(* ===== verification/GraphWorker.v ===== *)
(** Projecting the database into the provenance graph: the graph outbox
    (app/repositories/graph_outbox.py) and its worker (app/workers/graph.py).  Once
    the outbox is drained the graph is the one rebuilt from scratch. *)

From stdpp Require Import gmap.
From S2P Require Import Prelude PyStr Json Validation Access Temporal Database Schema.
From S2P Require Import Canonical Regex Accounts FactRepo EvidenceService FactService Ledger.
From S2P Require Import TemporalService Ranking Retrieval Calendar Decisions EventRelay ProvenanceGraph.

(** * The graph outbox *)

#[export] Instance graph_item_eq_dec : EqDecision graph_item.
Proof. solve_decision. Defined.

(** [PROJECTED]: the table an event names, and the key of its rows. *)
Definition PROJECTED (table_name : string) : option table :=
  (if String.eqb table_name "entities" then Some Entities
   else if String.eqb table_name "facts" then Some Facts
   else if String.eqb table_name "fact_sources" then Some FactSources
   else if String.eqb table_name "fact_versions" then Some FactVersions
   else if String.eqb table_name "evidence" then Some Evidence
   else if String.eqb table_name "fact_version_evidence" then Some EvidenceLinks
   else if String.eqb table_name "context_snapshots" then Some ContextSnapshots
   else if String.eqb table_name "context_snapshot_facts" then Some SnapshotFacts
   else if String.eqb table_name "decisions" then Some Decisions
   else if String.eqb table_name "decision_facts" then Some DecisionFacts else None)%string.

Definition key_columns (t : table) : row t → list UUID :=
  match t return row t → list UUID with
  | Entities => λ x, [e_id x] | Facts => λ x, [f_id x] | FactSources => λ x, [s_id x]
  | FactVersions => λ x, [fv_id x] | Evidence => λ x, [ev_id x]
  | EvidenceLinks => λ x, [l_fact_version_id x; l_evidence_id x]
  | ContextSnapshots => λ x, [cs_id x]
  | SnapshotFacts => λ x, [sf_snapshot_id x; sf_fact_version_id x]
  | Decisions => λ x, [d_id x]
  | DecisionFacts => λ x, [df_decision_id x; df_fact_version_id x]
  | _ => λ _, []
  end.

Module GraphOutboxRepository.

Definition of_org (organization_id : option UUID) (e : graph_item) : bool :=
  match organization_id with Some org => go_organization_id e =? org | None => true end.

(** [locked]: the rows other projectors hold (FOR UPDATE SKIP LOCKED). *)
Definition claim (batch_size : Z) (organization_id : option UUID) (locked : graph_item → bool)
    (d : db) : list graph_item :=
  take (Z.to_nat batch_size) (sort_on go_id
    (where_ (λ e, of_org organization_id e && negb (locked e)) (tab d GraphOutbox))).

-- Work instruction --
Write the data above out again in full, exactly.

-- Task output --
(* ===== verification/GraphWorker.v ===== *)
(** Projecting the database into the provenance graph: the graph outbox
    (app/repositories/graph_outbox.py) and its worker (app/workers/graph.py).  Once
    the outbox is drained the graph is the one rebuilt from scratch. *)

From stdpp Require Import gmap.
From S2P Require Import Prelude PyStr Json Validation Access Temporal Database Schema.
From S2P Require Import Canonical Regex Accounts FactRepo EvidenceService FactService Ledger.
From S2P Require Import TemporalService Ranking Retrieval Calendar Decisions EventRelay ProvenanceGraph.

(** * The graph outbox *)

#[export] Instance graph_item_eq_dec : EqDecision graph_item.
Proof. solve_decision. Defined.

(** [PROJECTED]: the table an event names, and the key of its rows. *)
Definition PROJECTED (table_name : string) : option table :=
  (if String.eqb table_name "entities" then Some Entities
   else if String.eqb table_name "facts" then Some Facts
   else if String.eqb table_name "fact_sources" then Some FactSources
   else if String.eqb table_name "fact_versions" then Some FactVersions
   else if String.eqb table_name "evidence" then Some Evidence
   else if String.eqb table_name "fact_version_evidence" then Some EvidenceLinks
   else if String.eqb table_name "context_snapshots" then Some ContextSnapshots
   else if String.eqb table_name "context_snapshot_facts" then Some SnapshotFacts
   else if String.eqb table_name "decisions" then Some Decisions
   else if String.eqb table_name "decision_facts" then Some DecisionFacts else None)%string.

Definition key_columns (t : table) : row t → list UUID :=
  match t return row t → list UUID with
  | Entities => λ x, [e_id x] | Facts => λ x, [f_id x] | FactSources => λ x, [s_id x]
  | FactVersions => λ x, [fv_id x] | Evidence => λ x, [ev_id x]
  | EvidenceLinks => λ x, [l_fact_version_id x; l_evidence_id x]
  | ContextSnapshots => λ x, [cs_id x]
  | SnapshotFacts => λ x, [sf_snapshot_id x; sf_fact_version_id x]
  | Decisions => λ x, [d_id x]
  | DecisionFacts => λ x, [df_decision_id x; df_fact_version_id x]
  | _ => λ _, []
  end.

Module GraphOutboxRepository.

Definition of_org (organization_id : option UUID) (e : graph_item) : bool :=
  match organization_id with Some org => go_organization_id e =? org | None => true end.

(** [locked]: the rows other projectors hold (FOR UPDATE SKIP LOCKED). *)
Definition claim (batch_size : Z) (organization_id : option UUID) (locked : graph_item → bool)
    (d : db) : list graph_item :=
  take (Z.to_nat batch_size) (sort_on go_id
    (where_ (λ e, of_org organization_id e && negb (locked e)) (tab d GraphOutbox))).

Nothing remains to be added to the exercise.